- **Problem statement**: In the records below, find the line containing "Proof. unfold lookupTable, applyRoute, runnableRoute." and the line containing "induction fuel as"; please repeat exactly the lines from one to the other, both included, and nothing more.

- **Task inputs**:
(* ===== verification/ListingProofs.v ===== *)
(** * What a listing shows

    The rows of a listing are the addresses asked for, each with the verdict of
    the catalog; diagnostics touch the runnable rows only. *)
From S2P Require Import Prelude Utf8 GoText Netip NetipText TransferNumber Sorting SourceTree Allocation Settings Weights Catalog CatalogProofs Resolve ResolveProofs Listing.

(** ** The egress of a source *)
Lemma lookupTable_localIP snapshot egress table : eg_localIP (lookupTable snapshot egress table).1 = eg_localIP egress.
Proof. unfold lookupTable, applyRoute, runnableRoute. repeat case_match; simplify_eq; done. Qed.

Lemma applyRule_localIP snapshot egress rule : eg_localIP (applyRule snapshot egress rule).1 = eg_localIP egress.
Proof. unfold applyRule. repeat case_match; try done. by rewrite lookupTable_localIP. Qed.

Lemma applicable_rules_localIP egress source rules e : applicable_rules egress source rules = inl e -> eg_localIP e = eg_localIP egress.
Proof.
  induction rules as [|rule rules IH]; cbn; [done|]. repeat case_match; intros; simplify_eq; try done; by apply IH.
Qed.

Lemma resolve_group_localIP snapshot egress source group :
  eg_localIP (resolve_group snapshot egress source group).1 = eg_localIP egress.
Proof.
  unfold resolve_group. destruct (applicable_rules egress source group) as [e|[|first rest]] eqn:E; [by apply applicable_rules_localIP in E|done|].
  destruct (equivalentRules first rest); [apply applyRule_localIP|done].
Qed.

Lemma resolve_rules_localIP fuel snapshot source : forall egress rules,
  eg_localIP (resolve_rules fuel snapshot egress source rules) = eg_localIP egress.
Proof.
  induction fuel as [|fuel IH]; intros egress [|first rules]; cbn [resolve_rules]; try done.
  destruct (priority_group (rule_priority first) (first :: rules)) as [group rest].
  pose proof (resolve_group_localIP snapshot egress source group) as Hg. destruct (resolve_group _ _ _ _) as [e []]; [done|]. by rewrite IH.
Qed.

Lemma resolveOne_localIP snapshot source : eg_localIP (resolveOne snapshot source) = source.
Proof.
  unfold resolveOne. destruct (negb (Is4 source)); [done|]. destruct (localAddress snapshot source) as [reason|[address diagnostics]]; [done|].
  destruct (negb _); [done|]. unfold resolveRules. by rewrite resolve_rules_localIP.
Qed.

(** ** Selecting *)
(** The first occurrence of each value, in order. *)
Definition uniques {A} `{EqDecision A} (l : list A) : list A :=
  foldl (fun seen x => if bool_decide (x ∈ seen) then seen else seen ++ [x]) [] l.

Lemma uniques_snoc {A} `{EqDecision A} (l : list A) x :
  uniques (l ++ [x]) = if bool_decide (x ∈ uniques l) then uniques l else uniques l ++ [x].
Proof. unfold uniques. by rewrite foldl_app. Qed.

Lemma uniques_elem {A} `{EqDecision A} (l : list A) x : x ∈ uniques l <-> x ∈ l.
Proof.
  induction l as [|y l IH] using rev_ind; [done|]. rewrite uniques_snoc. case_bool_decide as E; rewrite ?elem_of_app, ?IH.
  - split; [by left|]. intros [?|?%list_elem_of_singleton]; [done|subst]. by apply IH.
  - done.
Qed.

Lemma uniques_in {A} `{EqDecision A} (l : list A) x : x ∈ uniques l -> x ∈ l.
Proof. apply uniques_elem. Qed.

Lemma uniques_NoDup {A} `{EqDecision A} (l : list A) : NoDup (uniques l).
Proof.
  induction l as [|y l IH] using rev_ind; [constructor|]. rewrite uniques_snoc. case_bool_decide; [done|].
  apply NoDup_app. split_and!; [done| |apply NoDup_singleton]. intros z Hz ->%list_elem_of_singleton. done.
Qed.

Lemma uniques_id {A} `{EqDecision A} (l : list A) : NoDup l -> uniques l = l.
Proof.
  induction l as [|y l IH] using rev_ind; [done|]. intros Hnd. rewrite uniques_snoc.
  apply NoDup_app in Hnd as (H1 & H2 & _). rewrite IH by done. rewrite bool_decide_eq_false_2; [done|].
  intros Hy. apply (H2 y Hy). by apply list_elem_of_singleton.
Qed.

Lemma findLocalNetwork_snoc addresses a source :
  findLocalNetwork (addresses ++ [a]) source =
    if bool_decide (ln_localIP a = source) then mergeLocalNetwork (findLocalNetwork addresses source) a
    else findLocalNetwork addresses source.
Proof. unfold findLocalNetwork. rewrite foldl_app. cbn. by case_bool_decide. Qed.

(** The occurrences of an address. *)
Definition occurrences (source : Addr) (addresses : list localNetwork) : list localNetwork :=
  filter (fun a => ln_localIP a = source) addresses.
Definition buildRun (o : runOptions) : parsed CLIResult :=
  match ro_source o with
  | None => Misused (usageErrorf "--source is required")
  | Some source =>
      let selections := parseNetworkSelections (ro_networks o) in
      let '(settings, settingsError) := run_settings o in
      match NewRequest source (ro_auto o) (networkArguments selections) (is_set (ro_measureURL o) || is_set (ro_duration o))
              settings (parseResolvers (ro_dns o)) (ro_argv o) (ro_logDir o) (MkDisplay (ro_noTUI o) (ro_mouse o)) (ro_followSymlinks o) with
      | Accepted request => Parsed (Run request)
      | Rejected failure => Misused (runRequestUsageError failure selections.*1 (ro_dns o) settingsError)
      end
  end.

(** ** Arguments *)
Definition parseList (argv : list string) : parsed CLIResult :=
  parsed_bind (scan_list argv no_list_options) (fun scanned =>
  match scanned with None => Parsed (Help ListHelpPage) | Some o => buildList o end).

Definition parseRun (argv : list string) : parsed CLIResult :=
  parsed_bind (splitRunCommand argv) (fun s =>
  match s with
  | SplitHelp => Parsed (Help RunHelpPage)
  | SplitCommand options child => parsed_bind (scan_run options (run_options child)) buildRun
  end).

Definition Parse (argv : list string) : parsed CLIResult :=
  match argv with
  | [] => Misused (usageErrorf "a subcommand is required (list or run)")
  | command :: rest =>
      if (zlen argv =? 1) && is_help command then Parsed (Help RootHelpPage)
      else if (zlen argv =? 1) && bool_decide (command = "--version") then Parsed Version
      else if bool_decide (command = "list") then parseList rest
      else if bool_decide (command = "run") then parseRun rest
      else Misused (usageErrorf ("unknown subcommand " +:+ command +:+ " (expected list or run)"))
  end.
End Build.
Lemma splitRunCommand_Parsed n : forall argv s, (length argv < n)%nat ->
  splitRunCommand argv = Parsed s <->
  exists items rest, argv = spelled items ++ rest /\ Forall (item_ok run_flags run_values) items /\ found s items rest.
Proof.
  induction n as [|n IH]; intros argv s Hlen; [lia|]. split.
  - destruct argv as [|name rest]; cbn [splitRunCommand].
    { intros [= <-]. exists [], []. split; [done|]. split; [by constructor|]. split; [done|by left]. }
    case_bool_decide as Ed. { intros [= <-]. subst. exists [], ("--" :: rest). split; [done|]. split; [by constructor|]. split; [done|by right; left]. }
    destruct (HasPrefix name "-") eqn:Ep; cbn [negb].
    2: { intros [= <-]. exists [], (name :: rest). split; [done|]. split; [by constructor|]. split; [done|]. right; right. by exists name, rest. }
    destruct (is_help name) eqn:Eh. { intros [= <-]. exists [], (name :: rest). split; [done|]. split; [by constructor|]. by exists name, rest. }
    destruct (runOptionArity name) as [k|] eqn:Ek; [|done]. apply runOptionArity_spec in Ek as [[Hn ->]|[Hn ->]].
    + intros (s' & Hs & [= <-])%parsed_bind_Parsed. apply IH in Hs as (items & rest' & -> & Hok & Hf); [|cbn in Hlen; lia].
      exists (Flag name :: items), rest'. split; [done|]. split; [by constructor|]. by apply (found_after (Flag name)).
    + destruct rest as [|value rest]; [done|]. case_bool_decide as Hv; [done|].
      intros (s' & Hs & [= <-])%parsed_bind_Parsed. apply IH in Hs as (items & rest' & -> & Hok & Hf); [|cbn in Hlen; lia].
      exists (Valued name value :: items), rest'. split; [done|]. split; [by constructor|]. by apply (found_after (Valued name value)).
  - intros (items & rest & -> & Hok & Hf). destruct items as [|i items].
    + cbn. destruct s as [|options child].
      * destruct Hf as (h & after & -> & Hh). unfold is_help in Hh. apply orb_true_iff in Hh as [->%bool_decide_eq_true| ->%bool_decide_eq_true]; done.
      * destruct Hf as [-> [[-> ->]|[->|(first & args & -> & -> & Hp)]]]; [done..|]. cbn [splitRunCommand].
        rewrite bool_decide_eq_false_2 by (by intros ->). by rewrite Hp.
    + apply Forall_cons in Hok as [Hi Hok]. assert (Hname : item_name i ∈ run_flags ++ run_values).
      { apply elem_of_app. destruct i; cbn in Hi; [by left|right; tauto]. }
      destruct (run_option_shape _ Hname) as (Hd & Hp & Hh).
      assert (Hrec : exists s', splitRunCommand (spelled items ++ rest) = Parsed s' /\ s = split_after (spell i) s').
      { destruct s as [|options child].
        - exists SplitHelp. split; [|done]. apply IH; [clear -Hlen; destruct i; cbn in Hlen; unfold spelled in *; lia|by exists items, rest].
        - destruct Hf as [-> Hc]. exists (SplitCommand (spelled items) child). split; [|done].
          apply IH; [clear -Hlen; destruct i; cbn in Hlen; unfold spelled in *; lia|by exists items, rest]. }
      destruct Hrec as (s' & Hs & ->). destruct i as [name|name value]; cbn [spelled mbind list_bind spell app splitRunCommand item_name item_ok] in *.
      * rewrite bool_decide_eq_false_2 by done. rewrite Hp, Hh. cbn [negb].
        assert (runOptionArity name = Some 0%nat) as -> by (apply runOptionArity_spec; by left). change (items ≫= spell) with (spelled items). by rewrite Hs.
      * destruct Hi as [Hn Hv]. rewrite bool_decide_eq_false_2 by done. rewrite Hp, Hh. cbn [negb].
        assert (runOptionArity name = Some 1%nat) as -> by (apply runOptionArity_spec; by right). rewrite bool_decide_eq_false_2 by done.
        change (items ≫= spell) with (spelled items). by rewrite Hs.
Qed.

- **Result**:
Proof. unfold lookupTable, applyRoute, runnableRoute. repeat case_match; simplify_eq; done. Qed.

Lemma applyRule_localIP snapshot egress rule : eg_localIP (applyRule snapshot egress rule).1 = eg_localIP egress.
Proof. unfold applyRule. repeat case_match; try done. by rewrite lookupTable_localIP. Qed.

Lemma applicable_rules_localIP egress source rules e : applicable_rules egress source rules = inl e -> eg_localIP e = eg_localIP egress.
Proof.
  induction rules as [|rule rules IH]; cbn; [done|]. repeat case_match; intros; simplify_eq; try done; by apply IH.
Qed.

Lemma resolve_group_localIP snapshot egress source group :
  eg_localIP (resolve_group snapshot egress source group).1 = eg_localIP egress.
Proof.
  unfold resolve_group. destruct (applicable_rules egress source group) as [e|[|first rest]] eqn:E; [by apply applicable_rules_localIP in E|done|].
  destruct (equivalentRules first rest); [apply applyRule_localIP|done].
Qed.

Lemma resolve_rules_localIP fuel snapshot source : forall egress rules,
  eg_localIP (resolve_rules fuel snapshot egress source rules) = eg_localIP egress.
Proof.
  induction fuel as [|fuel IH]; intros egress [|first rules]; cbn [resolve_rules]; try done.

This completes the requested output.